(** * orphanage.js: finding and removing orphaned documents

    A shallow embedding of [src/orphanage/orphanage.js] (the [Shard] and
    [Orphans] objects and the cursor object that [Orphans.find] returns),
    followed by the properties of the scan, of the cursor and of the
    removal loop.

    The script runs in the mongo shell against a sharded cluster.  The
    cluster and the shell are modelled by one record, [Shell], that the
    script's commands read and update; a command that can raise a JavaScript
    exception ([assert], a property read on [undefined]) yields [Throw]. *)

From stdpp Require Import base option list gmap strings sorting.
From Stdlib Require Import ZArith Lia.

Local Open Scope Z_scope.

(** ** Shard keys and documents *)

(** Shard-key bounds as the shell sees them.  [BEmpty] is the empty document
    [{}] that [maxRange] and [lastMin] start from; the others are documents
    over a single key field holding MinKey, a number, or MaxKey. *)
Inductive bson : Type :=
  | BEmpty
  | BMinKey
  | BNum (z : Z)
  | BMaxKey.

Definition bson_rank (b : bson) : Z :=
  match b with
  | BEmpty => 0
  | BMinKey => 1
  | BNum _ => 2
  | BMaxKey => 3
  end.

Definition sign_of (c : comparison) : Z :=
  match c with
  | Lt => -1
  | Eq => 0
  | Gt => 1
  end.

(** The shell's [bsonWoCompare]: negative, zero or positive.  The empty
    document sorts before every other one. *)
Definition bsonWoCompare (a b : bson) : Z :=
  match a, b with
  | BNum x, BNum y => sign_of (x ?= y)
  | _, _ => sign_of (bson_rank a ?= bson_rank b)
  end.

Record doc : Type := Doc {
  doc_id : Z;
  doc_key : bson
}.

(** A document of [config.chunks], together with the four properties the
    script adds to it.  A property the script has not set yet is
    [undefined]: [None] here, and [false] for the flag [removed], which is
    only ever tested for truth. *)
Record chunk : Type := Chunk {
  chunk_id : string;
  chunk_ns : string;
  chunk_min : bson;
  chunk_max : bson;
  chunk_shard : string;
  orphanedOn : option string;
  orphanCount : option Z;
  removed : bool;
  numRemoved : option Z
}.

Definition set_orphan (shard : string) (n : Z) (c : chunk) : chunk :=
  Chunk (chunk_id c) (chunk_ns c) (chunk_min c) (chunk_max c) (chunk_shard c)
        (Some shard) (Some n) (removed c) (numRemoved c).

Definition set_removed (n : Z) (c : chunk) : chunk :=
  Chunk (chunk_id c) (chunk_ns c) (chunk_min c) (chunk_max c) (chunk_shard c)
        (orphanedOn c) (orphanCount c) true (Some n).

(** A range query [.min(lo).max(hi)]: lower bound inclusive, upper bound
    exclusive. *)
Definition in_range (lo hi : bson) (d : doc) : bool :=
  (bsonWoCompare lo (doc_key d) <=? 0) && (bsonWoCompare (doc_key d) hi <? 0).

(** ** What the script prints and what it sends to the cluster *)

Inductive message : Type :=
  | MsgSearching (ns : string)
  | MsgNoBsonWoCompare
  | MsgTryNewerShell
  | MsgSkippingChunk (mx : bson)
  | MsgFound (count : Z) (nchunks : nat) (ns : string)
  | MsgShardCounts (counts : gmap string Z)
  | MsgBlank
  | MsgNoOrphansFound (ns : string)
  | MsgNothingToRemove
  | MsgNotExamined
  | MsgNoneLeft
  | MsgBadChunk
  | MsgAlreadyRemoved (id : string) (shard : option string)
  | MsgRemoving (id : string) (expected : option Z) (shard : option string)
  | MsgError (e : string)
  | MsgRemoved (n : Z) (ns : string)
  | MsgJson (pretty : bool) (c : option chunk).

Inductive event : Type :=
  | EvIsDbGrid (ok : bool)
  | EvBalancerState (enabled : bool)
  | EvBalancerRunning (running : bool)
  | EvListShards
  | EvConnect (shard : string)
  | EvCount (shard ns : string)
  | EvListChunks (ns : string)
  | EvRangeCount (shard ns : string) (lo hi : bson)
  | EvRangeIds (shard ns : string) (lo hi : bson)
  | EvDelete (shard ns : string) (ids : list Z)
  | EvGetLastError (e : option string)
  | EvSleep (ms : Z)
  | EvPrint (m : message).

(** ** The shell and the cluster behind it *)

Record Shell : Type := MkShell {
  (* the cluster, as the script can observe it *)
  isdbgrid : bool;                          (* { isdbgrid: 1 }.ok *)
  balancerAt : nat -> bool * bool;          (* answers to the n-th balancer probe:
                                               (getBalancerState, isBalancerRunning) *)
  probes : nat;                             (* balancer probes made so far *)
  deleteErrorAt : nat -> option string;     (* error of the n-th bulk delete, if any *)
  deletes : nat;                            (* bulk deletes sent so far *)
  lastError : option string;                (* what getLastError() reports *)
  config_shards : list string;              (* _id of every document of config.shards *)
  config_chunks : list chunk;               (* config.chunks *)
  collection : string -> string -> list doc; (* shard, namespace: the documents held *)
  (* globals of the script *)
  bsonWoCompare_defined : bool;             (* typeof bsonWoCompare !== 'undefined' *)
  Shard_active : list string;               (* Shard.active *)
  _balancerParanoia : bool;                 (* Orphans._balancerParanoia *)
  (* objects handed out by the chunk cursor, by address *)
  heap : list chunk;
  (* everything printed and every command sent, oldest first *)
  trace : list event
}.

Definition with_probes (n : nat) (s : Shell) : Shell :=
  MkShell (isdbgrid s) (balancerAt s) n (deleteErrorAt s) (deletes s)
          (lastError s) (config_shards s) (config_chunks s) (collection s)
          (bsonWoCompare_defined s) (Shard_active s) (_balancerParanoia s)
          (heap s) (trace s).

Definition with_delete (n : nat) (e : option string)
    (coll : string -> string -> list doc) (s : Shell) : Shell :=
  MkShell (isdbgrid s) (balancerAt s) (probes s) (deleteErrorAt s) n
          e (config_shards s) (config_chunks s) coll
          (bsonWoCompare_defined s) (Shard_active s) (_balancerParanoia s)
          (heap s) (trace s).

Definition with_heap (h : list chunk) (s : Shell) : Shell :=
  MkShell (isdbgrid s) (balancerAt s) (probes s) (deleteErrorAt s) (deletes s)
          (lastError s) (config_shards s) (config_chunks s) (collection s)
          (bsonWoCompare_defined s) (Shard_active s) (_balancerParanoia s)
          h (trace s).

Definition with_trace (t : list event) (s : Shell) : Shell :=
  MkShell (isdbgrid s) (balancerAt s) (probes s) (deleteErrorAt s) (deletes s)
          (lastError s) (config_shards s) (config_chunks s) (collection s)
          (bsonWoCompare_defined s) (Shard_active s) (_balancerParanoia s)
          (heap s) t.

Definition with_paranoia (b : bool) (s : Shell) : Shell :=
  MkShell (isdbgrid s) (balancerAt s) (probes s) (deleteErrorAt s) (deletes s)
          (lastError s) (config_shards s) (config_chunks s) (collection s)
          (bsonWoCompare_defined s) (Shard_active s) b
          (heap s) (trace s).
(** C9 (as amended): Exists writes [NodeRef] only while it is nil and
    never changes it once set; it overwrites [VMID] and [VMState] with the
    provider's current values on every call that finds both the VM and its
    extension (so writing the same values again leaves the status as it
    was), and leaves them untouched otherwise. *)
Theorem Exists_status_fields : forall env st,
  let name := m_Name (sc_Machine (st_scope st)) in
  let sc' := st_scope (snd (Exists env st)) in
  (forall r, m_NodeRef (sc_Machine (st_scope st)) = Some r -> m_NodeRef (sc_Machine sc') = Some r) /\
  (forall vm x, e_vm_get env name = (Some vm, None) ->
     e_ext_get env "startupScript" name = (x, None) ->
     sc_MachineStatus sc' = {| VMID := cvm_ID vm; VMState := Some (cvm_ProvisioningState vm) |}) /\
  ((forall vm x, e_vm_get env name = (Some vm, None) ->
     e_ext_get env "startupScript" name <> (x, None)) ->
   sc_MachineStatus sc' = sc_MachineStatus (st_scope st)).
Proof.
  intros env [tr sc]. cbv zeta. simpl. unfold Exists, isVMExists. mon.
  split; [|split].
  - intros r Hr.
    destruct (e_vm_get env (m_Name (sc_Machine sc))) as [[vm|] [e|]]; simpl; try exact Hr.
    destruct (e_ext_get env "startupScript" (m_Name (sc_Machine sc))) as [[[]|] [e|]];
      simpl; try exact Hr; exists_cases env; congruence.
  - intros vm x Hv He. rewrite Hv. simpl. rewrite He.
    destruct x as [[]|]; exists_cases env; reflexivity.
  - intros Hne.
    destruct (e_vm_get env (m_Name (sc_Machine sc))) as [[vm|] [e|]] eqn:Ev; simpl;
      try reflexivity.
    destruct (e_ext_get env "startupScript" (m_Name (sc_Machine sc))) as [x [e|]] eqn:Ex;
      [destruct x; reflexivity|].
    exfalso. exact (Hne vm x eq_refl eq_refl).
Qed.

Lemma Exists_status_fields_witness :
  sc_MachineStatus (st_scope (snd (Exists (test_env (ROk []) (vm_found "Updating") ext_found
                                                     None None one_page)
                                          (test_st "cp-1" ControlPlane))))
  = {| VMID := Some "/subscriptions/s/vm-1"; VMState := Some "Updating" |}.
Proof.
  destruct (Exists_status_fields (test_env (ROk []) (vm_found "Updating") ext_found None None one_page)
              (test_st "cp-1" ControlPlane)) as [_ [H _]].
  apply (H (ex_vm "Updating") (Some tt)); reflexivity.
Defined.

(** C9: two successive Exists calls, while the VM moves from [Updating]
    to [Succeeded], write [VMState] twice with different values. *)
Lemma Exists_vmstate_set_twice :
  let s1 := snd (Exists (test_env (ROk []) (vm_found "Updating") ext_found None None one_page)
                        (test_st "cp-1" ControlPlane)) in
  let s2 := snd (Exists (test_env (ROk []) (vm_found "Succeeded") ext_found None None one_page) s1) in
  VMState (sc_MachineStatus (st_scope s1)) = Some "Updating" /\
  VMState (sc_MachineStatus (st_scope s2)) = Some "Succeeded".
Proof. split; reflexivity. Qed.

(** * Further properties of the reconciler *)

(** ** Substring test *)

Lemma prefix_app : forall p s, String.prefix p s = true <-> exists post, s = (p ++ post)%string.
Proof.
  induction p as [|a p IH]; intros [|b s]; simpl.
  - split; [intros _; exists ""; reflexivity|reflexivity].
  - split; [intros _; exists (String b s); reflexivity|reflexivity].
  - split; [discriminate|intros [post H]; discriminate H].
  - destruct (Ascii.ascii_dec a b) as [->|Hab].
    + rewrite IH. split; intros [post H]; exists post; [rewrite H|injection H]; auto.
    + split; [discriminate|intros [post H]; injection H; intros; congruence].
Qed.

Lemma contains_unfold : forall s sub,
  contains s sub = if String.prefix sub s then true
                   else match s with EmptyString => false | String _ s' => contains s' sub end.
Proof. intros [|c s] sub; reflexivity. Qed.

(** [contains] is [strings.Contains]: [sub] occurs in [s]. *)
Theorem contains_correct : forall s sub,
  contains s sub = true <-> exists pre post, s = (pre ++ sub ++ post)%string.
Proof.
  induction s as [|c s IH]; intros sub; rewrite contains_unfold;
    destruct (String.prefix sub _) eqn:P.
  - split; [intros _|reflexivity]. apply prefix_app in P as [post H].
    exists "", post. exact H.
  - split; [discriminate|]. intros [pre [post H]].
    destruct pre; [|discriminate H]. simpl in H.
    assert (Hp : String.prefix sub "" = true) by (apply prefix_app; exists post; exact H).
    congruence.
  - split; [intros _|reflexivity]. apply prefix_app in P as [post H].
    exists "", post. exact H.
  - rewrite IH. split.
    + intros [pre [post H]]. exists (String c pre), post. rewrite H. reflexivity.
    + intros [pre [post H]]. destruct pre as [|c' pre].
      * exfalso. assert (Hp : String.prefix sub (String c s) = true)
          by (apply prefix_app; exists post; exact H). congruence.
      * injection H as <- H. exists pre, post. exact H.
Qed.

(** [find_node] returns the first listed node whose provider id contains
    the identifier. *)
Lemma find_node_first : forall id items n,
  find_node id items = Some n <->
  exists before after, items = (before ++ n :: after)%list /\
    contains (node_ProviderID n) id = true /\
    Forall (fun m => contains (node_ProviderID m) id = false) before.
Proof.
  intros id items n; induction items as [|m rest IH]; simpl.
  - split; [discriminate|]. intros [before [after [H _]]]. destruct before; discriminate H.
  - destruct (contains (node_ProviderID m) id) eqn:C.
    + split.
      * intros H; injection H as <-. exists [], rest. auto.
      * intros [before [after [H [Cn F]]]]. destruct before as [|b before].
        -- injection H as <- _. reflexivity.
        -- injection H as <- _. inversion F; congruence.
    + rewrite IH. split.
      * intros [before [after [H [Cn F]]]]. exists (m :: before), after.
        rewrite H. auto.
      * intros [before [after [H [Cn F]]]]. destruct before as [|b before].
        -- injection H as <- _. congruence.
        -- injection H as <- H. inversion F; subst. exists before, after. auto.
Qed.

Lemma find_node_none : forall id items,
  find_node id items = None -> Forall (fun m => contains (node_ProviderID m) id = false) items.
Proof.
  intros id items; induction items as [|m rest IH]; simpl; intros H; [constructor|].
  destruct (contains (node_ProviderID m) id) eqn:C; [discriminate H|]. constructor; auto.
Qed.

(** ** Node pagination *)

Lemma node_loop_S : forall env f id t,
  node_loop env (S f) id t =
  bind (ext_call (ListNodes t) (e_list_nodes env t)) (fun nodeList =>
   match nodeList with
   | RErr e => fail (Wrap "failed to query cluster nodes" (Ext e))
   | ROk nl =>
       match find_node id (nl_Items nl) with
       | Some node => ret (node_ref node)
       | None => if String.eqb (nl_Continue nl) "" then fail (Errorf NoNodeFound)
                 else node_loop env f id (nl_Continue nl)
       end
   end).
Proof. reflexivity. Qed.

Arguments node_loop : simpl never.

Lemma node_loop_pages : forall env f id t s,
  exists calls t_last,
    snd (node_loop env (S f) id t s) =
      {| st_trace := (st_trace s ++ calls)%list; st_scope := st_scope s |} /\
    page_chain env id t t_last calls /\
    fst (node_loop env (S f) id t s) = page_outcome env id t_last.
Proof.
  intros env f; induction f as [|f IH]; intros id t [tr sc]; rewrite node_loop_S; mon;
    destruct (e_list_nodes env t) as [nl|e] eqn:L; simpl;
    try (exists [ListNodes t], t; unfold page_outcome; rewrite L;
         split; [reflexivity|split; [apply chain_last|reflexivity]]);
    (destruct (find_node id (nl_Items nl)) as [n|] eqn:F; simpl;
     [exists [ListNodes t], t; unfold page_outcome; rewrite L, F;
      split; [reflexivity|split; [apply chain_last|reflexivity]]|]);
    (destruct (String.eqb_spec (nl_Continue nl) "") as [Ce|Cne]; simpl;
     [exists [ListNodes t], t; unfold page_outcome; rewrite L, F, Ce;
      split; [reflexivity|split; [apply chain_last|reflexivity]]|]).
  - exists [ListNodes t], t. unfold page_outcome. rewrite L, F.
    apply String.eqb_neq in Cne. rewrite Cne. split; [reflexivity|split; [apply chain_last|reflexivity]].
  - destruct (IH id (nl_Continue nl) {| st_trace := (tr ++ [ListNodes t])%list;
                                         st_scope := sc |})
      as [calls [t_last [H1 [H2 H3]]]].
    simpl in H1. exists (ListNodes t :: calls), t_last.
    split; [rewrite H1, <- app_assoc; reflexivity|].
    split; [econstructor; eauto|exact H3].
Qed.

(** The pagination loop lists pages following the continuation tokens,
    starting from its token, stops at the first page listing a matching
    node, at an empty continuation token or at a listing error, and its
    result is read off that last page. *)
Theorem node_loop_chain : forall env f id t s,
  exists calls t_last,
    snd (node_loop env (S f) id t s) =
      {| st_trace := (st_trace s ++ calls)%list; st_scope := st_scope s |} /\
    page_chain env id t t_last calls /\
    fst (node_loop env (S f) id t s) = page_outcome env id t_last.
Proof. exact node_loop_pages. Qed.

Lemma getNodeReference_cases : forall env s,
  let sc := st_scope s in
  (VMID (sc_MachineStatus sc) = None -> getNodeReference env s = (Fail (Errorf InstanceIDEmpty), s)) /\
  (forall id, VMID (sc_MachineStatus sc) = Some id -> sc_ClusterConfig sc = None ->
     getNodeReference env s = (Fail (Errorf EmptyKubeconfig), s)) /\
  (forall id k, VMID (sc_MachineStatus sc) = Some id -> sc_ClusterConfig sc = Some k ->
     e_core_client env k = None -> e_page_fuel env <> O ->
     exists calls t_last,
       snd (getNodeReference env s) = {| st_trace := (st_trace s ++ calls)%list; st_scope := sc |} /\
       page_chain env id "" t_last calls /\
       fst (getNodeReference env s) = page_outcome env id t_last).
Proof.
  intros env [tr sc0] sc. subst sc. simpl. unfold getNodeReference. mon.
  split; [intros ->; reflexivity|split].
  - intros id -> ->. reflexivity.
  - intros id k -> -> -> Hf. destruct (e_page_fuel env) as [|f]; [contradiction|].
    apply (node_loop_pages env f id "" {| st_trace := tr; st_scope := sc0 |}).
Qed.

(** Node-identity resolution fails without any call when the VM identifier
    is unset or the cluster credentials are absent; otherwise (with a
    working client and a positive page bound) it pages from the empty
    token as above. *)
Theorem getNodeReference_steps : forall env s,
  let sc := st_scope s in
  (VMID (sc_MachineStatus sc) = None -> getNodeReference env s = (Fail (Errorf InstanceIDEmpty), s)) /\
  (forall id, VMID (sc_MachineStatus sc) = Some id -> sc_ClusterConfig sc = None ->
     getNodeReference env s = (Fail (Errorf EmptyKubeconfig), s)) /\
  (forall id k, VMID (sc_MachineStatus sc) = Some id -> sc_ClusterConfig sc = Some k ->
     e_core_client env k = None -> e_page_fuel env <> O ->
     exists calls t_last,
       snd (getNodeReference env s) = {| st_trace := (st_trace s ++ calls)%list; st_scope := sc |} /\
       page_chain env id "" t_last calls /\
       fst (getNodeReference env s) = page_outcome env id t_last).
Proof. exact getNodeReference_cases. Qed.

Lemma getNodeReference_steps_witness :
  exists calls t_last,
    snd (getNodeReference (test_env (ROk []) vm_not_found ext_found None None one_page)
           {| st_trace := []; st_scope := set_status (test_scope "cp-1" ControlPlane)
                                 {| VMID := Some "/subscriptions/s/vm-1"; VMState := Some "Succeeded" |} |})
    = {| st_trace := calls; st_scope := set_status (test_scope "cp-1" ControlPlane)
                                 {| VMID := Some "/subscriptions/s/vm-1"; VMState := Some "Succeeded" |} |} /\
    page_chain (test_env (ROk []) vm_not_found ext_found None None one_page)
               "/subscriptions/s/vm-1" "" t_last calls.
Proof.
  destruct (getNodeReference_steps (test_env (ROk []) vm_not_found ext_found None None one_page)
              {| st_trace := []; st_scope := set_status (test_scope "cp-1" ControlPlane)
                                 {| VMID := Some "/subscriptions/s/vm-1"; VMState := Some "Succeeded" |} |})
    as [_ [_ H]].
  destruct (H "/subscriptions/s/vm-1" "admin-kubeconfig") as [calls [t_last [H1 [H2 _]]]];
    try reflexivity; try discriminate.
  exists calls, t_last. split; [exact H1|exact H2].
Defined.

********************

Every line from the one containing "exists calls, t_last." through the end of the entries above must be echoed exactly, with both ends kept.

_TASK OUTPUT_.
  exists calls, t_last. split; [exact H1|exact H2].
Defined.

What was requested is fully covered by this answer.